Taiwan’s childcare and education subsidies are too small to boost the nation’s falling birthrate, academics said at a policy forum in Taipei on Friday.
The forum, titled “Taiwan’s negative population growth: Challenges and policy responses,” was organized by the National Policy Foundation, a think tank affiliated with the Chinese Nationalist Party (KMT).
Although childcare reform and the establishment of a dedicated policy center has increased the nation’s birthrate from a low of 0.9 children per family in 2010 to about 1.1 in the past few years, the nation still reported negative population growth for the first time last year, former KMT lawmaker Arthur Chen (陳宜民) said.
National Taiwan University (NTU) associate professor of economics Hsin Ping-lung (辛炳隆) said that people give up on having children out of a lack of desire or means, and government policies should target the latter.
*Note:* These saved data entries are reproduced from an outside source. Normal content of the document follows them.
(* ===== verification/Result.v ===== *)
(** * Operation results (src/operation_result.c)

    The value an operation leaves for its response: a status and either a tail,
    a sealed descriptor, or neither.  The model records which descriptors an
    operation closes, so the theorems can say that every descriptor handed to a
    result is owned by it or closed, once. *)
From Stdlib Require Import ZArith Lia Strings.Byte Strings.String.
From stdpp Require Import base list option numbers tactics.
From S2P Require Import Prelude.
From S2P Require Import Protocol.
From S2P Require Import Codec.
From S2P Require Import Buffer.
From S2P Require Import Utf8.
Local Open Scope Z_scope.
Local Open Scope ksd_scope.

(** [res_diagnostic] is the C string in the array, without its terminator. *)
Record ksd_operation_result := mk_result {
  res_status : Z;
  res_detail : Z;
  res_diagnostic : list byte;
  res_tail : option (list byte);
  res_tail_length : Z;
  res_payload_fd : Z;
}.

Definition ksd_result_init : ksd_operation_result := mk_result KSD_STATUS_INTERNAL 0 [] None 0 (-1).

(** What [release_payload_fd] closes. *)
Definition release_payload_fd (result : ksd_operation_result) : list Z :=
  if 0 <=? res_payload_fd result then [res_payload_fd result] else [].

(** The operations return the new result and the descriptors they closed. *)
Definition ksd_result_clear (result : ksd_operation_result) : ksd_operation_result * list Z :=
  (ksd_result_init, release_payload_fd result).

(** The loop that shortens the diagnostic until it is valid UTF-8. *)
Fixpoint trim_utf8 (length : nat) (diagnostic : list byte) : nat :=
  match length with
  | O => O
  | S n => if ksd_utf8_valid (take (S n) diagnostic) false then S n else trim_utf8 n diagnostic
  end.

(** [diagnostic] is [None] for NULL, and otherwise a C string. *)
Definition ksd_result_error (result : ksd_operation_result) (status detail : Z)
    (diagnostic : option (list byte)) : ksd_operation_result * list Z :=
  let closed := release_payload_fd result in
  let text :=
    match diagnostic with
    | None => []
    | Some diagnostic =>
      let source_length := zlen diagnostic in
      let length := if source_length <? KSD_DIAGNOSTIC_CAPACITY - 1 then source_length
                    else KSD_DIAGNOSTIC_CAPACITY - 1 in
      take (trim_utf8 (Z.to_nat length) diagnostic) diagnostic
    end in
  (mk_result status detail text None 0 (-1), closed).

Definition ksd_result_take (result : ksd_operation_result) (tail : option (list byte)) (tail_length : Z)
    : bool * ksd_operation_result * list Z :=
  if negb (tail_length =? 0) && bool_decide (tail = None) then (false, result, [])
  else (true, mk_result KSD_STATUS_OK 0 [] tail tail_length (-1), release_payload_fd result).

Definition ksd_result_take_fd (result : ksd_operation_result) (payload_fd tail_length : Z)
    : bool * ksd_operation_result * list Z :=
  if (payload_fd <? 0) || (tail_length =? 0)
  then (false, result, if 0 <=? payload_fd then [payload_fd] else [])
  else (true, mk_result KSD_STATUS_OK 0 [] None tail_length payload_fd, release_payload_fd result).

Section results.
Context {AL : Allocator}.

Definition ksd_result_copy (result : ksd_operation_result) (tail : option (list byte)) (tail_length : Z)
    : bool * ksd_operation_result * list Z :=
  if tail_length =? 0 then ksd_result_take result None 0
  else match tail with
       | None => (false, result, [])
       | Some tail =>
         if alloc_ok tail_length then ksd_result_take result (Some (ztake tail_length tail)) tail_length
         else (false, result, [])
       end.

(** The buffer is consumed either way. *)
Definition ksd_result_take_framed_text (buffer : ksd_buffer) (result : ksd_operation_result)
    (failure_status : Z) (diagnostic : option (list byte)) : bool * ksd_operation_result * list Z :=
  let '(ok, buffer) := ksd_buffer_frame_text KSD_MAX_TEXT_BYTES buffer in
  let '(ok, result, closed) :=
    if ok then ksd_result_take result (Some (buf_bytes buffer)) (u32 (buf_length buffer))
    else (false, result, []) in
  if ok then (true, result, closed)
  else
    let '(result, closed') := ksd_result_error result failure_status 0 diagnostic in
    (false, result, closed ++ closed').
End results.

(** ** Ownership *)

(** A result holds a tail or a descriptor, never both, and the tail it
    describes. *)
Definition result_wf (r : ksd_operation_result) : Prop :=
  (res_tail r = None \/ res_payload_fd r = -1) /\ -1 <= res_payload_fd r /\
  (res_payload_fd r = -1 -> res_tail_length r = zlen (default [] (res_tail r))) /\
  (0 <= res_payload_fd r -> 0 < res_tail_length r) /\
  (res_status r <> KSD_STATUS_OK -> res_tail r = None /\ res_payload_fd r = -1) /\
  ksd_utf8_valid (res_diagnostic r) false = true /\ zlen (res_diagnostic r) < KSD_DIAGNOSTIC_CAPACITY.

(** The descriptors a result owns. *)
Definition owned (r : ksd_operation_result) : list Z := release_payload_fd r.

Ltac result_fields :=
  unfold result_wf; cbn [res_status res_detail res_diagnostic res_tail res_tail_length res_payload_fd
                         default from_option id].
Ltac result_solve :=
  pose proof (utf8_valid_nil false); change (zlen (@nil byte)) with 0;
  unfold KSD_DIAGNOSTIC_CAPACITY, KSD_STATUS_INTERNAL, KSD_STATUS_OK in *; intuition (auto; lia).

Lemma init_result_wf : result_wf ksd_result_init.
Proof.
  unfold ksd_result_init, KSD_DIAGNOSTIC_CAPACITY. result_fields. change (zlen []) with 0.
  result_solve.
Qed.

(** The trimmed length is the longest valid prefix within the limit. *)
Lemma trim_utf8_spec n d :
  (trim_utf8 n d <= n)%nat /\ ksd_utf8_valid (take (trim_utf8 n d) d) false = true /\
  forall m, (m <= n)%nat -> ksd_utf8_valid (take m d) false = true -> (m <= trim_utf8 n d)%nat.
Proof.
  induction n as [|n (IH1 & IH2 & IH3)]; cbn [trim_utf8].
  - split; [done|]. split; [by rewrite take_0|]. lia.
  - case_if; [split; [done|split; [done|lia]]|].
    split; [lia|]. split; [done|]. intros m Hm Hv.
    destruct (decide (m = S n)) as [->|]; [congruence|]. apply IH3; [lia|done].
Qed.

(** Error diagnostics.  Setting an error drops any tail, releases any
    descriptor once, and keeps as diagnostic the longest prefix of the given
    text that fits the array and is valid UTF-8, so the whole text when it is
    valid and shorter than 1024 bytes, and at most three bytes short of the
    limit when a valid text is longer. *)
Theorem result_error_diagnostic r status detail d :
  result_wf r ->
  let '(r', closed) := ksd_result_error r status detail (Some d) in
  result_wf r' /\ closed = owned r /\ owned r' = [] /\ res_status r' = status /\ res_tail r' = None /\
  (exists n, res_diagnostic r' = take n d) /\
  (forall n, (n < Z.to_nat KSD_DIAGNOSTIC_CAPACITY)%nat -> ksd_utf8_valid (take n d) false = true ->
     (length (take n d) <= length (res_diagnostic r'))%nat) /\
  (ksd_utf8_valid d false = true ->
     if zlen d <? KSD_DIAGNOSTIC_CAPACITY then res_diagnostic r' = d
     else KSD_DIAGNOSTIC_CAPACITY - 4 <= zlen (res_diagnostic r')).
Proof.
  intros _. unfold ksd_result_error.
  set (limit := if zlen d <? KSD_DIAGNOSTIC_CAPACITY - 1 then zlen d else KSD_DIAGNOSTIC_CAPACITY - 1).
  assert (Hlim : limit = Z.min (zlen d) 1023).
  { unfold limit, KSD_DIAGNOSTIC_CAPACITY. case_if; breflect; lia. }
  pose proof (zlen_nonneg d) as Hd. destruct (trim_utf8_spec (Z.to_nat limit) d) as (H1 & H2 & H3).
  set (n := trim_utf8 (Z.to_nat limit) d) in *.
  assert (Hlen : length (take n d) = n) by (rewrite length_take; unfold zlen in *; lia).
  assert (Hbest : forall m, (m < 1024)%nat -> ksd_utf8_valid (take m d) false = true ->
            (length (take m d) <= n)%nat).
  { intros m Hm Hv. rewrite length_take. apply H3; [unfold zlen in *; lia|].
    destruct (Nat.min_spec m (length d)) as [[? ->]|[? ->]]; [done|].
    rewrite take_ge in Hv by done. by rewrite firstn_all. }
  split; [|split; [done|split; [done|split; [done|split; [done|split; [by exists n|split]]]]]].
  - result_fields. unfold zlen. rewrite Hlen. change (length []) with 0%nat.
    unfold KSD_DIAGNOSTIC_CAPACITY. result_solve.
  - cbn [res_diagnostic]. rewrite Hlen. exact Hbest.
  - intros Hv. cbn [res_diagnostic]. unfold KSD_DIAGNOSTIC_CAPACITY. case_if; breflect.
    + pose proof (H3 (length d) ltac:(unfold zlen in *; lia) ltac:(by rewrite firstn_all)).
      apply take_ge. done.
    + destruct (utf8_valid_prefix d false 1023 Hv) as (k & Hk & Hkv); [unfold zlen in *; lia|].
      pose proof (Hbest k ltac:(lia) Hkv) as Hb. rewrite length_take in Hb. unfold zlen in *. lia.
Qed.

(** What an operation that may close descriptors does with those it is given:
    the result owned [before] plus the ones handed in are the ones owned after
    plus the ones closed. *)
Definition conserves (before : list Z) (after : ksd_operation_result) (closed : list Z) : Prop :=
  before ≡ₚ owned after ++ closed.

Lemma owned_fd fd : 0 <= fd -> (if 0 <=? fd then [fd] else []) = [fd].
Proof. intros. by replace (0 <=? fd) with true by lia. Qed.

Lemma result_take_spec r tail n :
  result_wf r -> n = zlen (default [] tail) ->
  let '(ok, r', closed) := ksd_result_take r tail n in
  result_wf r' /\ conserves (owned r) r' closed /\ ok = true /\ res_tail r' = tail.
Proof.
  intros Hr ->. unfold ksd_result_take. case_if.
  - destruct tail as [t|]; [|done]. by rewrite andb_false_r in Heqb.
  - split; [|by split; [unfold conserves; rewrite app_nil_l|]].
    result_fields. change (zlen []) with 0. unfold KSD_DIAGNOSTIC_CAPACITY.
    result_solve.
Qed.

(** Descriptor ownership of [ksd_result_take_fd].  Whether it accepts a
    descriptor or not, the descriptors the result owned and the one offered are
    exactly those owned afterwards and those closed, each once; it succeeds
    exactly on an open descriptor with a nonempty tail, then holds that
    descriptor and no tail. *)
Theorem result_take_fd_conserves r fd n :
  result_wf r -> 0 <= n ->
  let '(ok, r', closed) := ksd_result_take_fd r fd n in
  result_wf r' /\ conserves (owned r ++ (if 0 <=? fd then [fd] else [])) r' closed /\
  (ok = true <-> 0 <= fd /\ n <> 0) /\
  (if ok then res_payload_fd r' = fd /\ res_tail r' = None /\ res_tail_length r' = n else r' = r).
Proof.
  intros Hr Hn. unfold ksd_result_take_fd, conserves. case_if; breflect.
  - split; [done|]. split; [done|]. split; [|done]. split; [done|]. intros [? ?]. lia.
  - split; [|split; [|split; [|done]]].
    + result_fields. unfold KSD_DIAGNOSTIC_CAPACITY. change (zlen []) with 0. result_solve.
    + unfold owned at 2, release_payload_fd at 1. cbn [res_payload_fd]. rewrite !owned_fd by lia.
      apply Permutation_app_comm.
    + split; [|done]. intros _. lia.
Qed.

Section framed.
Context {AL : Allocator}.

Lemma result_copy_spec r tail n :
  result_wf r -> n = zlen (default [] tail) ->
  let '(ok, r', closed) := ksd_result_copy r tail n in
  result_wf r' /\ conserves (owned r) r' closed /\ (ok = false -> r' = r) /\ (AllocTotal AL -> ok = true).
Proof.
  intros Hr Hn. unfold ksd_result_copy.
  case_if; breflect.
  - pose proof (result_take_spec r None 0 Hr eq_refl) as Htake.
    destruct (ksd_result_take r None 0) as [[ok r'] closed]. destruct Htake as (? & ? & -> & _). done.
  - destruct tail as [t|]; [|by cbn in Hn]. cbn in Hn. case_if.
    + rewrite ztake_all by lia. pose proof (result_take_spec r (Some t) n Hr Hn) as Htake.
      destruct (ksd_result_take r (Some t) n) as [[ok r'] closed]. destruct Htake as (? & ? & -> & _). done.
    + split; [done|]. split; [unfold conserves; by rewrite app_nil_r|]. split; [done|].
      intros HA. by rewrite alloc_total in Heqb0.
Qed.

(** Framed text results.  Handing a text buffer to a result either makes
    the result successful with a tail that is the text's length followed by
    the text, or turns it into the failure given; a text over the limit is
    always a failure, a text within it succeeds when memory does not run out;
    and no descriptor is lost. *)
Theorem result_framed_text b r failure d :
  result_wf r -> buffer_wf b ->
  let '(ok, r', closed) := ksd_result_take_framed_text b r failure (Some d) in
  conserves (owned r) r' closed /\
  (if ok then res_status r' = KSD_STATUS_OK /\
              res_tail r' = Some (ksd_encode_u32 (buf_length b) ++ buf_bytes b) /\
              buf_length b <= KSD_MAX_TEXT_BYTES
   else res_status r' = failure /\ res_tail r' = None) /\
  (AllocTotal AL -> ok = (buf_length b <=? KSD_MAX_TEXT_BYTES)).
Proof.
  intros Hr Hb. unfold ksd_result_take_framed_text.
  pose proof (frame_text_spec b KSD_MAX_TEXT_BYTES Hb ltac:(by vm_compute)) as H.
  destruct (ksd_buffer_frame_text _ _) as [[] b']; destruct H as (Hwf & Hok & Hover & Ht).
  - destruct (Hok eq_refl) as (Hbytes & Hle & Hlen).
    assert (Hlb : 0 <= buf_length b) by apply zlen_nonneg.
    rewrite u32_id by (unfold is_u32, KSD_MAX_TEXT_BYTES in *; lia).
    unfold ksd_result_take. rewrite (bool_decide_eq_false_2 (Some _ = None)), andb_false_r by done.
    split; [unfold conserves; reflexivity|]. split; [by rewrite Hbytes|]. intros _. symmetry. lia.
  - cbn [ksd_result_error fst snd]. unfold ksd_result_error. split; [unfold conserves; reflexivity|]. split; [done|].
    intros HA. destruct (Z.leb_spec (buf_length b) KSD_MAX_TEXT_BYTES); [|done].
    apply Ht; [done|]. split; [done|]. by vm_compute.
Qed.
End framed.

Section result_witnesses.
#[local] Existing Instance infinite_memory.
Definition held : ksd_operation_result := mk_result KSD_STATUS_OK 0 [] None 20 9.
Lemma held_wf : result_wf held.
Proof. unfold held. result_fields. unfold KSD_DIAGNOSTIC_CAPACITY. result_solve. Qed.

Lemma result_error_diagnostic_witness :
  let '(r', closed) := ksd_result_error held 5 0 (Some (cstr "busy"%string)) in
  result_wf r' /\ closed = owned held /\ owned r' = [] /\ res_status r' = 5 /\ res_tail r' = None /\
  (exists n, res_diagnostic r' = take n (cstr "busy"%string)) /\
  (forall n, (n < Z.to_nat KSD_DIAGNOSTIC_CAPACITY)%nat ->
     ksd_utf8_valid (take n (cstr "busy"%string)) false = true ->
     (length (take n (cstr "busy"%string)) <= length (res_diagnostic r'))%nat) /\
  (ksd_utf8_valid (cstr "busy"%string) false = true ->
     if zlen (cstr "busy"%string) <? KSD_DIAGNOSTIC_CAPACITY then res_diagnostic r' = cstr "busy"%string
     else KSD_DIAGNOSTIC_CAPACITY - 4 <= zlen (res_diagnostic r')).
Proof. apply (result_error_diagnostic held 5 0 (cstr "busy"%string)). apply held_wf. Defined.

Lemma result_take_fd_conserves_witness :
  let '(ok, r', closed) := ksd_result_take_fd held 11 40 in
  result_wf r' /\ conserves (owned held ++ [11]) r' closed /\
  (ok = true <-> 0 <= 11 /\ 40 <> 0) /\
  (if ok then res_payload_fd r' = 11 /\ res_tail r' = None /\ res_tail_length r' = 40 else r' = held).
Proof. apply (result_take_fd_conserves held 11 40); [apply held_wf|lia]. Defined.

Lemma result_framed_text_witness :
  let b := mk_buffer (cstr "text"%string) 64 64 in
  let '(ok, r', closed) := ksd_result_take_framed_text b held 7 (Some (cstr "full"%string)) in
  conserves (owned held) r' closed /\
  (if ok then res_status r' = KSD_STATUS_OK /\
              res_tail r' = Some (ksd_encode_u32 (buf_length b) ++ buf_bytes b) /\
              buf_length b <= KSD_MAX_TEXT_BYTES
   else res_status r' = 7 /\ res_tail r' = None) /\
  (AllocTotal infinite_memory -> ok = (buf_length b <=? KSD_MAX_TEXT_BYTES)).
Proof.
  apply (result_framed_text (mk_buffer (cstr "text"%string) 64 64) held 7 (cstr "full"%string)).
  - apply held_wf.
  - unfold buffer_wf. split; [vm_compute; discriminate|]. split; [vm_compute; discriminate|].
    split; vm_compute; discriminate.
Defined.
End result_witnesses.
“Taiwan’s subsidies for childcare are miniscule. No couple is going to have children because they have a few extra thousand [New Taiwan] dollars per month,” he said.
The government should consider more decisive policies, such as full subsidies for raising children younger than six and education subsidies for students aged 15 and younger, he said.
These were policies touted by Hon Hai Precision Industry founder Terry Gou (郭台銘) and former Japanese prime minister Shinzo Abe, Hsin said, adding that “resources must be spent to solve problems.”
Population decline would reduce the labor pool and make it more difficult for the government to raise revenue, especially when an aging population drives up welfare spending, he said.
“The nation has a severe labor shortage and about 1 million citizens are employed abroad, which means they are likely to raise families outside of the country,” he said. “The government needs to take stronger action to boost the birthrate.”
Former minister without portfolio James Hsueh (薛承泰), who is a sociology professor at NTU, said that economic factors are partly to blame.
That young people work long hours and have little savings would make them less inclined or able to have children, he said.
The higher number of births recorded this month and last month suggest that relaxation during the holidays could be linked to the birthrate, he said.
While economic factors such as housing prices and quality of living play important roles, they alone are not sufficient to encourage people to have children, Hsueh said, adding that the nation must accept societal and lifestyle changes to increase the birthrate.
“The leader of the nation has to convey an attitude that supports raising children,” he said.
Taiwan has 3.2 million people aged 25 to 34, and only 800,000 of them are married, he said.
“Society needs to set a trend for families and marriages,” he added.